KATIE STOCKTON: There's obviously still very strong short-term momentum behind energy stocks. And that's helped by crude oil prices just skyrocketing here. Now, it's not really a technical phenomenon, as you can imagine, that's driving these prices at this point. And they're very steep uptrends. Steep uptrends are really difficult to sustain over longer term periods. So I think that it is somewhat fragile. And yet we don't have that momentum downtick yet for certain names. There has been a little digestion phase unfold in some energy stocks, albeit not in the commodities as of yet. So there are some early indications perhaps that we'll see them start to stall up here.

And yet, I think what people need to think about is how comfortable are they with the position size that they have now in the energy sector relative to the rest of their portfolio. Because if it's grown to the point where all of a sudden they're finding themselves with such a huge overweight position versus their sort of S&P 500 exposure, I think they might want to rethink that because the energy sector is the only one that's in the green on the year. I think it was up last about 31% for the S&P 500 sectors.

And that compares to the next runner up, which was in the red, down about 3% in terms of consumer staples. So that kind of outperformance is very difficult to sustain. And what I fear is that with all the news and headlines around crude oil that we could wake up one morning to it gapping down pretty significantly. And of course, the energy stocks would not respond very well to that.

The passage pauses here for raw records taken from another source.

Lemma conv_X_length (n : Z) :
  0 <= n <= UINT_MAX -> (String.length (conv_X n) <= 8)%nat.
Proof.
  unfold UINT_MAX, conv_X, conv_u. intros Hn.
  assert (Hpow : 16 ^ Z.of_nat 8 = 4294967296) by reflexivity.
  pose proof (digits_length 32 16 ltac:(lia) 8 n EmptyString
                ltac:(lia) ltac:(lia)) as Hlen.
  change (String.length EmptyString) with 0%nat in Hlen. lia.
Qed.

Lemma conv_d_no_null (n : Z) : no_null (conv_d n) = true.
Proof.
  unfold conv_d, conv_u. destruct (n <? 0).
  - change (no_null (digits 32 10 (- n) EmptyString) = true).
    apply digits_no_null; [lia | reflexivity].
  - apply digits_no_null; [lia | reflexivity].
Qed.

Lemma conv_X_no_null (n : Z) : no_null (conv_X n) = true.
Proof. unfold conv_X, conv_u. apply digits_no_null; [lia | reflexivity]. Qed.

(** The length of the text, and the text without a null character. *)
Lemma equality_text_length (message expected actual : string) :
  String.length (equality_text message expected actual)
  = (String.length (c_str message) + 48
     + String.length expected + String.length actual)%nat.
Proof.
  unfold equality_text. rewrite !string_length_append.
  change (String.length " (status equality check failed: expected ") with 41%nat.
  change (String.length ", got ") with 6%nat.
  change (String.length ")") with 1%nat. lia.
Qed.

Lemma equality_text_no_null (message expected actual : string) :
  no_null expected = true -> no_null actual = true ->
  c_str (equality_text message expected actual)
  = equality_text message expected actual.
Proof.
  intros He Ha. apply c_str_id. unfold equality_text.
  rewrite !no_null_append, c_str_no_null, He, Ha. reflexivity.
Qed.

(** ** The buffer and the outcome *)

Lemma sprintf_fits (size : Z) (text : string) :
  sprintf size text <> None <-> Z.of_nat (String.length text) < size.
Proof.
  unfold sprintf. destruct (Z.of_nat (String.length text) <? size) eqn:E.
  - apply Z.ltb_lt in E. split; [auto | discriminate].
  - apply Z.ltb_ge in E. split; [intros Hc; exfalso; apply Hc; reflexivity | lia].
Qed.

Section Typed.

Context {D : Type} `{Descriptor D}.

Implicit Types (d : D) (self : desc_ref) (m : string).

Lemma UT_DECIMAL_EQUALS_defined size self actual expected m d :
  UT_DECIMAL_EQUALS size self actual expected m d <> None
  <-> Z.of_nat (String.length (equality_text m (conv_d expected) (conv_d actual)))
      < size.
Proof.
  rewrite <- sprintf_fits. unfold UT_DECIMAL_EQUALS.
  destruct (sprintf size _); split; intros Hc; auto; discriminate.
Qed.

Lemma UT_UNSIGNED_HEXADECIMAL_EQUALS_defined size self actual expected m d :
  UT_UNSIGNED_HEXADECIMAL_EQUALS size self actual expected m d <> None
  <-> Z.of_nat (String.length (equality_text m (conv_X expected) (conv_X actual)))
      < size.
Proof.
  rewrite <- sprintf_fits. unfold UT_UNSIGNED_HEXADECIMAL_EQUALS.
  destruct (sprintf size _); split; intros Hc; auto; discriminate.
Qed.

(** What [UT_ASSERT] does with the value of an equality. *)
Lemma UT_ASSERT_outcome self (b : bool) text d c d' out :
  UT_ASSERT self b text d = (c, d', out) ->
  performed_count d' = uint_succ (performed_count d)
  /\ (b = true ->
      c = Continue /\ successed_count d' = uint_succ (successed_count d)
      /\ out = [UT_ON_SUCCESSFUL_ASSERT self text])
  /\ (b = false ->
      c = Return /\ successed_count d' = successed_count d
      /\ out = [UT_ON_FAILED_ASSERT self text]).
Proof.
  unfold UT_ASSERT. destruct b; intros Heq; inversion Heq; subst.
  - rewrite performed_set_successed, performed_set_performed,
      successed_set_successed, successed_set_performed.
    split; [reflexivity|]. split; [auto | discriminate].
  - rewrite performed_set_performed, successed_set_performed.
    split; [reflexivity|]. split; [discriminate | auto].
Qed.

(** X9.  [UT_DECIMAL_EQUALS] stays inside [__ut_buf] for all [int] values
    of its arguments exactly when [UT_BUFFER_SIZE] is more than 70 above
    the length of the message: the text has 48 characters beside the
    message and the two numbers, a number has up to 11, and the null
    character ends it. *)
Theorem UT_DECIMAL_EQUALS_fits_iff size self m d :
  (forall actual expected,
     INT_MIN <= actual <= INT_MAX -> INT_MIN <= expected <= INT_MAX ->
     UT_DECIMAL_EQUALS size self actual expected m d <> None)
  <-> Z.of_nat (String.length (c_str m)) + 70 < size.
Proof.
  split.
  - intros Hall.
    assert (Hmin : INT_MIN <= INT_MIN <= INT_MAX) by (unfold INT_MIN, INT_MAX; lia).
    specialize (Hall INT_MIN INT_MIN Hmin Hmin).
    apply UT_DECIMAL_EQUALS_defined in Hall.
    rewrite equality_text_length in Hall.
    change (String.length (conv_d INT_MIN)) with 11%nat in Hall. lia.
  - intros Hsize actual expected Ha He.
    apply UT_DECIMAL_EQUALS_defined. rewrite equality_text_length.
    pose proof (conv_d_length _ Ha). pose proof (conv_d_length _ He). lia.
Qed.

(** X10.  [UT_UNSIGNED_HEXADECIMAL_EQUALS] stays inside [__ut_buf] for all
    [unsigned int] values of its arguments exactly when [UT_BUFFER_SIZE]
    is more than 64 above the length of the message: a number has up to 8
    hexadecimal digits. *)
Theorem UT_UNSIGNED_HEXADECIMAL_EQUALS_fits_iff size self m d :
  (forall actual expected,
     0 <= actual <= UINT_MAX -> 0 <= expected <= UINT_MAX ->
     UT_UNSIGNED_HEXADECIMAL_EQUALS size self actual expected m d <> None)
  <-> Z.of_nat (String.length (c_str m)) + 64 < size.
Proof.
  split.
  - intros Hall.
    assert (Hmax : 0 <= UINT_MAX <= UINT_MAX) by (unfold UINT_MAX; lia).
    specialize (Hall UINT_MAX UINT_MAX Hmax Hmax).
    apply UT_UNSIGNED_HEXADECIMAL_EQUALS_defined in Hall.
    rewrite equality_text_length in Hall.
    change (String.length (conv_X UINT_MAX)) with 8%nat in Hall. lia.
  - intros Hsize actual expected Ha He.
    apply UT_UNSIGNED_HEXADECIMAL_EQUALS_defined. rewrite equality_text_length.
    pose proof (conv_X_length _ Ha). pose proof (conv_X_length _ He). lia.
Qed.

(** X12.  [UT_CHAR_EQUALS] stays inside [__ut_buf] exactly when
    [UT_BUFFER_SIZE] is more than 50 above the length of the message,
    whatever the two characters.  The observer is handed the whole text
    when neither character is the null character; when [expected] is the
    null character the string it is handed ends before it, after
    ["expected "], and the actual character is not in it. *)
Theorem UT_CHAR_EQUALS_buffer_and_text size self (actual expected : ascii) m d :
  (UT_CHAR_EQUALS size self actual expected m d <> None
   <-> Z.of_nat (String.length (c_str m)) + 50 < size)
  /\ forall c d' out,
       UT_CHAR_EQUALS size self actual expected m d = Some (c, d', out) ->
       let text :=
         if (expected =? zero)%char
         then (c_str m ++ " (status equality check failed: expected ")%string
         else if (actual =? zero)%char
         then (c_str m ++ " (status equality check failed: expected "
               ++ String expected ", got ")%string
         else (c_str m ++ " (status equality check failed: expected "
               ++ String expected (", got " ++ String actual ")"))%string in
       performed_count d' = uint_succ (performed_count d)
       /\ (actual = expected ->
           c = Continue /\ successed_count d' = uint_succ (successed_count d)
           /\ out = [UT_ON_SUCCESSFUL_ASSERT self text])
       /\ (actual <> expected ->
           c = Return /\ successed_count d' = successed_count d
           /\ out = [UT_ON_FAILED_ASSERT self text]).
Proof.
  split.
  - unfold UT_CHAR_EQUALS.
    assert (Hdef : sprintf size (equality_text m (conv_c expected) (conv_c actual))
                   <> None
                   <-> Z.of_nat (String.length (c_str m)) + 50 < size).
    { rewrite sprintf_fits, equality_text_length. simpl String.length. lia. }
    rewrite <- Hdef.
    destruct (sprintf size _); split; intros Hc; auto; discriminate.
  - intros c d' out Hrun. unfold UT_CHAR_EQUALS, sprintf in Hrun.
    destruct (Z.of_nat _ <? size); [|discriminate].
    inversion Hrun as [Hassert]. clear Hrun.
    assert (Htext : c_str (equality_text m (conv_c expected) (conv_c actual))
                    = if (expected =? zero)%char
                      then (c_str m
                            ++ " (status equality check failed: expected ")%string
                      else if (actual =? zero)%char
                      then (c_str m
                            ++ " (status equality check failed: expected "
                            ++ String expected ", got ")%string
                      else (c_str m
                            ++ " (status equality check failed: expected "
                            ++ String expected
                                 (", got " ++ String actual ")"))%string).
    { unfold equality_text, conv_c.
      destruct (expected =? zero)%char eqn:Ee.
      - apply Ascii.eqb_eq in Ee. subst expected.
        rewrite <- (c_str_cut
                      (c_str m ++ " (status equality check failed: expected ")
                      (", got " ++ String actual EmptyString ++ ")")).
        + rewrite !string_append_assoc. reflexivity.
        + rewrite no_null_append, c_str_no_null. reflexivity.
      - destruct (actual =? zero)%char eqn:Ea.
        + apply Ascii.eqb_eq in Ea. subst actual.
          rewrite <- (c_str_cut
                        (c_str m ++ " (status equality check failed: expected "
                         ++ String expected ", got ") ")").
          * rewrite !string_append_assoc. reflexivity.
          * rewrite !no_null_append, c_str_no_null. cbn [no_null].
            rewrite Ee. reflexivity.
        + apply c_str_id. rewrite !no_null_append, c_str_no_null.
          cbn [no_null append]. rewrite Ee. cbn [no_null negb andb].
          rewrite Ea. reflexivity. }
    rewrite Htext in Hassert. apply UT_ASSERT_outcome in Hassert.
    destruct Hassert as (Hp & Ht & Hf). cbv zeta.
    split; [exact Hp|]. split; intros Heq.
    + apply Ht. apply Ascii.eqb_eq. auto.
    + apply Hf. apply Ascii.eqb_neq. auto.
Qed.
(** * Airplane ticket management system: the database layer of airline_app.py

    A shallow embedding of class [DatabaseManager] (the SQLite store with its
    two tables, and the methods [add_flight], [search_flights], [book_flight],
    [get_booking] and [cancel_booking]) and of the GUI handlers of class
    [AirlineApp] that call them.

    Modelling conventions.
    - A table is the list of its rows in rowid order; with AUTOINCREMENT keys
      and no explicit ids this is the order of insertion, and it is the order
      in which a query without ORDER BY scans the table.
    - Python ints are mathematical integers [Z].  SQLite integers have 64
      bits: binding a Python int outside that range as a parameter raises
      OverflowError, which no [except sqlite3.Error] of the program catches,
      so the call raises ([Raise]) and neither commits nor rolls back.  The
      integers a table holds are 64-bit, so an int that is a rowid of the
      table, or lies between 0 and an integer of the table, binds.  SQL
      arithmetic on the stored integers is exact, and the AUTOINCREMENT
      counters stay below 2^63 - 1, as in every store the program has built.
    - REAL values and Python floats are binary64 floats ([PrimFloat.float]).
      A NaN is bound as NULL by SQLite, so it violates a NOT NULL column, and
      a REAL column gives a zero back as +0.0 whatever its sign was.
    - A store is the tables as the connection sees them.  A call starts with
      no transaction open; after a call that raised, the store is that view
      with the statements already executed, and a rollback of a later call is
      taken to go back to it.
    - TEXT values and Python strs are [string], one [ascii] per character
      (characters below 256, no NUL), and a LIKE pattern is shorter than the
      50000 bytes SQLite accepts.
    - The methods are modelled on an open connection ([self.conn] is set);
      I/O failures of SQLite are not modelled, constraint failures are.
    - A method that returns [(success, message)] after possibly changing the
      store is a function from the store to the new store and [Return] of
      that pair, or [Raise] of the exception that escapes it.  [get_booking]
      and [select_flight], [select_booking] are the queries, on an id that
      binds. *)

From Stdlib Require Import ZArith List String Ascii Bool Lia.
From Stdlib Require Import Floats DecimalString.
Import ListNotations.
Open Scope Z_scope.

(** ** Python values *)

(** [str(n)] for an int, as an f-string field [{n}] formats it. *)
Definition str (n : Z) : string := NilZero.string_of_int (Z.to_int n).

(** [float(n)] for an int: the nearest binary64 value, ties to even. *)
Definition float_of_int (n : Z) : float :=
  SF2Prim (binary_normalize prec emax n 0 false).

(** What a call gives: the value it returns or the exception that escapes
    it.  The one exception the program lets escape is the OverflowError of
    an int too large for SQLite (or for a float). *)
Inductive exception := OverflowError.

Inductive result (A : Type) : Type :=
| Return (a : A)
| Raise (e : exception).

Arguments Return {A} a.
Arguments Raise {A} e.

(** Truth value of a str: [if s:] holds for a non-empty string. *)
Definition truthy (s : string) : bool :=
  match s with EmptyString => false | String _ _ => true end.

(** ** The two tables

    CREATE TABLE flights (flight_id INTEGER PRIMARY KEY AUTOINCREMENT,
      departure, destination, flight_date, flight_time TEXT NOT NULL,
      price REAL NOT NULL, seats_available INTEGER NOT NULL) *)
Module Flights.
Record row := mk {
  flight_id : Z;
  departure : string;
  destination : string;
  flight_date : string;
  flight_time : string;
  price : float;
  seats_available : Z
}.

Definition set_seats_available (f : row) (n : Z) : row :=
  mk (flight_id f) (departure f) (destination f) (flight_date f)
     (flight_time f) (price f) n.

Definition set_price (f : row) (p : float) : row :=
  mk (flight_id f) (departure f) (destination f) (flight_date f)
     (flight_time f) p (seats_available f).
End Flights.

(** CREATE TABLE bookings (booking_id INTEGER PRIMARY KEY AUTOINCREMENT,
      flight_id INTEGER NOT NULL, passenger_name TEXT NOT NULL,
      num_seats INTEGER NOT NULL, total_price REAL NOT NULL,
      booking_date TEXT DEFAULT CURRENT_DATE,
      FOREIGN KEY (flight_id) REFERENCES flights(flight_id))

    The foreign key is declared but SQLite does not enforce it unless
    PRAGMA foreign_keys is switched on, which the program never does. *)
Module Bookings.
Record row := mk {
  booking_id : Z;
  flight_id : Z;
  passenger_name : string;
  num_seats : Z;
  total_price : float;
  booking_date : string
}.
End Bookings.

(** The connection: both tables, the sqlite_sequence entry of each (the
    largest rowid AUTOINCREMENT has handed out) and last_insert_rowid(). *)
Record database := mkDatabase {
  flights : list Flights.row;
  bookings : list Bookings.row;
  flights_seq : Z;
  bookings_seq : Z;
  last_insert_rowid : Z
}.

Definition empty_db : database := mkDatabase [] [] 0 0 0.

(** ** SQL statements *)

(** An int SQLite can hold, and an int the sqlite3 module can bind for a
    comparison with the rowids of a table: a 64-bit int, as every rowid of
    the table is. *)
Definition int64 (n : Z) : bool :=
  (-9223372036854775808 <=? n) && (n <=? 9223372036854775807).

Definition bindable (n : Z) (rowids : list Z) : bool :=
  int64 n || existsb (Z.eqb n) rowids.

(** What a REAL column gives back for a float stored in it: SQLite keeps a
    float without fractional part as an integer, which loses the sign of
    -0.0. *)
Definition real_column (x : float) : float :=
  if PrimFloat.is_zero x then 0%float else x.

(** The rowid AUTOINCREMENT gives a new row: one more than the largest rowid
    the table holds or has ever handed out. *)
Definition next_rowid (ids : list Z) (seq : Z) : Z :=
  Z.max seq (fold_right Z.max 0 ids) + 1.

(** SELECT ... FROM flights WHERE flight_id = ?, then fetchone(). *)
Definition select_flight (flight_id : Z) (fs : list Flights.row)
  : option Flights.row :=
  find (fun f => Flights.flight_id f =? flight_id) fs.

(** SELECT ... FROM bookings WHERE booking_id = ?, then fetchone(). *)
Definition select_booking (booking_id : Z) (bs : list Bookings.row)
  : option Bookings.row :=
  find (fun b => Bookings.booking_id b =? booking_id) bs.

(** INSERT INTO flights (departure, destination, flight_date, flight_time,
    price, seats_available) VALUES (?, ?, ?, ?, ?, ?).  Binding [seats]
    raises when it has more than 64 bits.  A NaN price is NULL and fails the
    NOT NULL constraint: [inl] is the sqlite3.Error. *)
Definition insert_flight (departure destination date time : string)
    (price : float) (seats : Z) (db : database) : result (string + database) :=
  if negb (int64 seats) then Raise OverflowError
  else if PrimFloat.is_nan price
  then Return (inl "NOT NULL constraint failed: flights.price"%string)
  else
    let id := next_rowid (map Flights.flight_id (flights db)) (flights_seq db) in
    Return
      (inr (mkDatabase
              (flights db ++
                 [Flights.mk id departure destination date time
                    (real_column price) seats])
              (bookings db) id (bookings_seq db) id)).

(** UPDATE flights SET seats_available = ? WHERE flight_id = ? *)
Definition update_seats (seats flight_id : Z) (db : database) : database :=
  mkDatabase
    (map (fun f => if Flights.flight_id f =? flight_id
                   then Flights.set_seats_available f seats else f)
         (flights db))
    (bookings db) (flights_seq db) (bookings_seq db) (last_insert_rowid db).

(** UPDATE flights SET seats_available = seats_available + ?
    WHERE flight_id = ? *)
Definition add_seats (num_seats flight_id : Z) (db : database) : database :=
  mkDatabase
    (map (fun f => if Flights.flight_id f =? flight_id
                   then Flights.set_seats_available f
                          (Flights.seats_available f + num_seats)
                   else f)
         (flights db))
    (bookings db) (flights_seq db) (bookings_seq db) (last_insert_rowid db).

(** INSERT INTO bookings (flight_id, passenger_name, num_seats, total_price)
    VALUES (?, ?, ?, ?), as [book_flight] executes it; booking_date takes its
    default, CURRENT_DATE, which is the argument [today].  [flight_id] was
    bound by the SELECT before, and [num_seats] is at most the
    seats_available read from the table, so binding can only fail for a
    [num_seats] below -2^63. *)
Definition insert_booking (today : string) (flight_id : Z)
    (passenger_name : string) (num_seats : Z) (total_price : float)
    (db : database) : result (string + database) :=
  if num_seats <? -9223372036854775808 then Raise OverflowError
  else if PrimFloat.is_nan total_price
  then Return (inl "NOT NULL constraint failed: bookings.total_price"%string)
  else
    let id := next_rowid (map Bookings.booking_id (bookings db)) (bookings_seq db) in
    Return
      (inr (mkDatabase
              (flights db)
              (bookings db ++
                 [Bookings.mk id flight_id passenger_name num_seats
                    (real_column total_price) today])
              (flights_seq db) id id)).

(** DELETE FROM bookings WHERE booking_id = ? *)
Definition delete_booking (booking_id : Z) (db : database) : database :=
  mkDatabase
    (flights db)
    (filter (fun b => negb (Bookings.booking_id b =? booking_id)) (bookings db))
    (flights_seq db) (bookings_seq db) (last_insert_rowid db).

(** ** DatabaseManager *)

(** [add_flight]: True when the row went in, False (after an error dialog)
    when SQLite refused it; the OverflowError of the bind is not caught. *)
Definition add_flight (db : database) (departure destination date time : string)
    (price : float) (seats : Z) : database * result bool :=
  match insert_flight departure destination date time price seats db with
  | Return (inr db') => (db', Return true)
  | Return (inl _) => (db, Return false)
  | Raise e => (db, Raise e)
  end.

Definition dummy_flights : list (string * string * string * string * float * Z) :=
  [ ("New York", "London", "2025-07-01", "08:00", 750%float, 150);
    ("London", "Paris", "2025-07-02", "10:30", 200%float, 80);
    ("Paris", "Rome", "2025-07-03", "14:00", 150%float, 100);
    ("New York", "Tokyo", "2025-07-10", "18:00", 1200%float, 200);
    ("Tokyo", "Sydney", "2025-07-12", "22:00", 900%float, 120) ]%string.

(** [_add_dummy_data_if_empty]: SELECT COUNT( * ) FROM flights, and the five
    seed flights by executemany when it is 0. *)
Definition _add_dummy_data_if_empty (db : database) : database :=
  if (Z.of_nat (List.length (flights db)) =? 0)
  then fold_left
         (fun d '(dep, dest, date, time, price, seats) =>
            match insert_flight dep dest date time price seats d with
            | Return (inr d') => d'
            | _ => d
            end)
         dummy_flights db
  else db.

(** [init_db]: both tables exist once it has run (they do in every
    [database]), then the seed data. *)
Definition init_db (db : database) : database := _add_dummy_data_if_empty db.

(** [book_flight]: the try block, statement by statement.  [db1] is the store
    inside the open transaction; the except branch rolls back to [db].  An
    OverflowError is raised by the bind of the SELECT, by [price * num_seats]
    when [num_seats] is too large for a float, by the bind of the UPDATE or
    by the bind of the INSERT; it passes the except clause, so after the last
    of these the UPDATE stays in the open transaction. *)
Definition book_flight (today : string) (db : database) (flight_id : Z)
    (passenger_name : string) (num_seats : Z)
  : database * result (bool * string) :=
  if negb (bindable flight_id (map Flights.flight_id (flights db)))
  then (db, Raise OverflowError)
  else
    match select_flight flight_id (flights db) with
    | None => (db, Return (false, "Flight not found."%string))
    | Some flight_info =>
        let price := Flights.price flight_info in
        let seats_available := Flights.seats_available flight_info in
        if num_seats >? seats_available
        then (db, Return (false,
                          ("Not enough seats available. Only "
                           ++ str seats_available ++ " seats left.")%string))
        else if PrimFloat.is_infinity (float_of_int num_seats)
        then (db, Raise OverflowError)
        else
          let total_price := PrimFloat.mul price (float_of_int num_seats) in
          if negb (int64 (seats_available - num_seats))
          then (db, Raise OverflowError)
          else
            let db1 := update_seats (seats_available - num_seats) flight_id db in
            match insert_booking today flight_id passenger_name num_seats
                                 total_price db1 with
            | Return (inr db2) =>
                (db2, Return (true, "Flight booked successfully!"%string))
            | Return (inl e) =>
                (db, Return (false, ("Error booking flight: " ++ e)%string))
            | Raise e => (db1, Raise e)
            end
    end.

(** [cancel_booking].  The bind of the SELECT raises for an id of more than
    64 bits; the UPDATE and the DELETE bind integers of the table and that
    id.  Neither statement can fail a constraint, so the except branch is not
    reached. *)
Definition cancel_booking (db : database) (booking_id : Z)
  : database * result (bool * string) :=
  if negb (bindable booking_id (map Bookings.booking_id (bookings db)))
  then (db, Raise OverflowError)
  else
    match select_booking booking_id (bookings db) with
    | None => (db, Return (false, "Booking not found."%string))
    | Some booking_info =>
        let flight_id := Bookings.flight_id booking_info in
        let num_seats := Bookings.num_seats booking_info in
        let db1 := add_seats num_seats flight_id db in
        let db2 := delete_booking booking_id db1 in
        (db2, Return (true, "Booking cancelled successfully!"%string))
    end.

- Katie, lastly, do you expect a gap down in consumer discretionary stocks, just given what we are seeing here with gas prices?

KATIE STOCKTON: No. You know what, sometimes you'll see relative underperformance, right. So in a weaker tape, maybe they'll do worse than average. But the gaps down tend to be indicative oftentimes of sort of climactic selling. And I don't think that's what we're in store for or what we have at hand right now in terms of the consumer discretionary names. They kind of already did that with the corrective phase. Amazon is a great example of a stock that had broken down ahead of what now we have is actually some stabilization. So I'm not looking for gaps down there. I think some of it's already been absorbed by investors, that they've already underperformed. We're not too excited about their charts except some of them over the short and intermediate term time frame.

So we'd always keep that sort of broader risk framework in mind. And also keep in mind that most of them are now in downtrends. When you look at Amazon as a benchmark for the space, that stock has reversed a long-term uptrend going back years with the price action that we've seen. So to me, that suggests that any move is counter trend in nature. So we always have to be careful trying to trade those counter trend moves.

- Katie, good to see you. Katie Stockton, Fairlead Strategies founder and managing partner. Thanks so much. Appreciate it.